#### Problem statement:
Return the data below exactly, but only from the line containing "(** The two" through the line containing "features := 1%nat;", with both of those lines included.

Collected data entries
################

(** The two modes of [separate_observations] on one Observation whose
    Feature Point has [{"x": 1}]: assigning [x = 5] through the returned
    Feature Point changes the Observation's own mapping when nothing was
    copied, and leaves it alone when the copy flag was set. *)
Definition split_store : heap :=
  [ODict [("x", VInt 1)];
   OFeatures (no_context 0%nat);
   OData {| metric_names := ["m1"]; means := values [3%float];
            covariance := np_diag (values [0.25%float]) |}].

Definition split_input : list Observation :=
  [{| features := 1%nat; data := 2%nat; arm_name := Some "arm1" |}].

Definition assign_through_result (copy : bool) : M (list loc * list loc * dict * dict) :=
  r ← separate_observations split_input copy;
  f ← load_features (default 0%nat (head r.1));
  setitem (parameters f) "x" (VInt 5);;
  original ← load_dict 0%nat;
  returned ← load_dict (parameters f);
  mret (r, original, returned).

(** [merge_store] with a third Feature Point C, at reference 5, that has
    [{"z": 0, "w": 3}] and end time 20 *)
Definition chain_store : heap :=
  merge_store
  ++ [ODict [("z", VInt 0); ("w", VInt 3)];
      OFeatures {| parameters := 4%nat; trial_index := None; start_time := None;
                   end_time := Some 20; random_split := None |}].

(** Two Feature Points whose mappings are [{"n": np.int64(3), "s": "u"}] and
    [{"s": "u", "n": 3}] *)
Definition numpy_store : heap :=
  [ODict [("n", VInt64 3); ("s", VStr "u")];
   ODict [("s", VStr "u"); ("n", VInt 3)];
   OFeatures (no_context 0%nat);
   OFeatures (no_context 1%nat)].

################

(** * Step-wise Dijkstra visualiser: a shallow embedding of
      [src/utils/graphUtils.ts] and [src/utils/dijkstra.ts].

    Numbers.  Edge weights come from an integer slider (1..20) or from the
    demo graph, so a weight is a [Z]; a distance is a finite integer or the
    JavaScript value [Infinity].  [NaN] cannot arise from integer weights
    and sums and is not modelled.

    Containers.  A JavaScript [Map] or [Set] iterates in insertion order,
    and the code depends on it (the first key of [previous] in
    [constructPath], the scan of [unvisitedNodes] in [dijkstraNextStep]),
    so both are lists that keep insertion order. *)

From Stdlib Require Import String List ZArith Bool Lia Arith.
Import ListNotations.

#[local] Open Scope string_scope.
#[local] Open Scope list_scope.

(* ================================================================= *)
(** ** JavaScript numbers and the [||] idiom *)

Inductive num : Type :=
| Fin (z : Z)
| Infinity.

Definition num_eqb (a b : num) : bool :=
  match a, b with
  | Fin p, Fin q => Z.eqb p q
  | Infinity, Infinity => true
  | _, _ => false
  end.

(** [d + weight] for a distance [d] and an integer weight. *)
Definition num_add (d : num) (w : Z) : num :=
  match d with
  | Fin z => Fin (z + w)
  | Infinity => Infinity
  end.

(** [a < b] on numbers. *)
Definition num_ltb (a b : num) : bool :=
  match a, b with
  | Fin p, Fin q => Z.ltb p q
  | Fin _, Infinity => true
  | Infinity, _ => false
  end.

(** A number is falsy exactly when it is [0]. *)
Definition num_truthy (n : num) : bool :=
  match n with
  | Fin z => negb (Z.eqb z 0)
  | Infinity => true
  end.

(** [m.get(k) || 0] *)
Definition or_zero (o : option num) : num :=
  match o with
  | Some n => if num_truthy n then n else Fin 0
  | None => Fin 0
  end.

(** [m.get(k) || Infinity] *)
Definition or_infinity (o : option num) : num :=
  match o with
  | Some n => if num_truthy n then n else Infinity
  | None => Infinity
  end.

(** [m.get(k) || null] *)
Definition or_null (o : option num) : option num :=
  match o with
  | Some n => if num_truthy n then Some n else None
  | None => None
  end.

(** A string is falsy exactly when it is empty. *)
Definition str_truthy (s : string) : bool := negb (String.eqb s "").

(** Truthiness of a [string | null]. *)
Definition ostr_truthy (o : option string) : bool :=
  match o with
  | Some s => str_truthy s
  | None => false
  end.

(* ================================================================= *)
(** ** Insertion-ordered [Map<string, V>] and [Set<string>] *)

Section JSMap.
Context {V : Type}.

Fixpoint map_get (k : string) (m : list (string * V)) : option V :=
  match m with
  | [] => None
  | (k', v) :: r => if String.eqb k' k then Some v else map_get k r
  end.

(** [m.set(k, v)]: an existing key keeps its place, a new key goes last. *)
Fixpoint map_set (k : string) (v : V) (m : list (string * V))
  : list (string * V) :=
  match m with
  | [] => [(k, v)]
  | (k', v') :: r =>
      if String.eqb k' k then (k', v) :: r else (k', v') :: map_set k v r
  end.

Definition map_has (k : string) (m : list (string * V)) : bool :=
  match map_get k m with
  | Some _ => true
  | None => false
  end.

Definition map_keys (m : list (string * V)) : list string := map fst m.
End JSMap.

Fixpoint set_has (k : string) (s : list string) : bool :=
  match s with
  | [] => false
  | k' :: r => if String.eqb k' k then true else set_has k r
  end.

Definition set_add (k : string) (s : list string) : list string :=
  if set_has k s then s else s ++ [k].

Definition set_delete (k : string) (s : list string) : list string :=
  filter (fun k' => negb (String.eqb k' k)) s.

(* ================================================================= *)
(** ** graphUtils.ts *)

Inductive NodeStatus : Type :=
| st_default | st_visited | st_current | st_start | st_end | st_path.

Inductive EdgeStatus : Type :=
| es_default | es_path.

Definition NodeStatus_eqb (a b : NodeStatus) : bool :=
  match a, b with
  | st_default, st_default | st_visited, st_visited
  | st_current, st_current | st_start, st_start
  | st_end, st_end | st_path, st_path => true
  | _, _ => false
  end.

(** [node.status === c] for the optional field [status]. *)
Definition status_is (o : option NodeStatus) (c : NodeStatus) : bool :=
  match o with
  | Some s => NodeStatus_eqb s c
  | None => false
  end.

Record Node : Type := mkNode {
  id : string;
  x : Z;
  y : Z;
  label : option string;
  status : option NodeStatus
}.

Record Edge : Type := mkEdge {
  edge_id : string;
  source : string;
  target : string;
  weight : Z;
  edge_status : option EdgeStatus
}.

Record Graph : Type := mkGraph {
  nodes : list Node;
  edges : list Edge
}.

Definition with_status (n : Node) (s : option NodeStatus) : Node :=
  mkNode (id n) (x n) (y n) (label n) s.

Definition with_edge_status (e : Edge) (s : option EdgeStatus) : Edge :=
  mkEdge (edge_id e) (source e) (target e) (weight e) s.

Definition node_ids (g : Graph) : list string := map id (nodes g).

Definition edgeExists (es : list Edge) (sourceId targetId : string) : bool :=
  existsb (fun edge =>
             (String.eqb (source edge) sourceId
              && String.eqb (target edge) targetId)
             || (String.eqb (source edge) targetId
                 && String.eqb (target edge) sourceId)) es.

################

#### Answer to this task:
(** The two modes of [separate_observations] on one Observation whose
    Feature Point has [{"x": 1}]: assigning [x = 5] through the returned
    Feature Point changes the Observation's own mapping when nothing was
    copied, and leaves it alone when the copy flag was set. *)
Definition split_store : heap :=
  [ODict [("x", VInt 1)];
   OFeatures (no_context 0%nat);
   OData {| metric_names := ["m1"]; means := values [3%float];
            covariance := np_diag (values [0.25%float]) |}].

Definition split_input : list Observation :=
  [{| features := 1%nat; data := 2%nat; arm_name := Some "arm1" |}].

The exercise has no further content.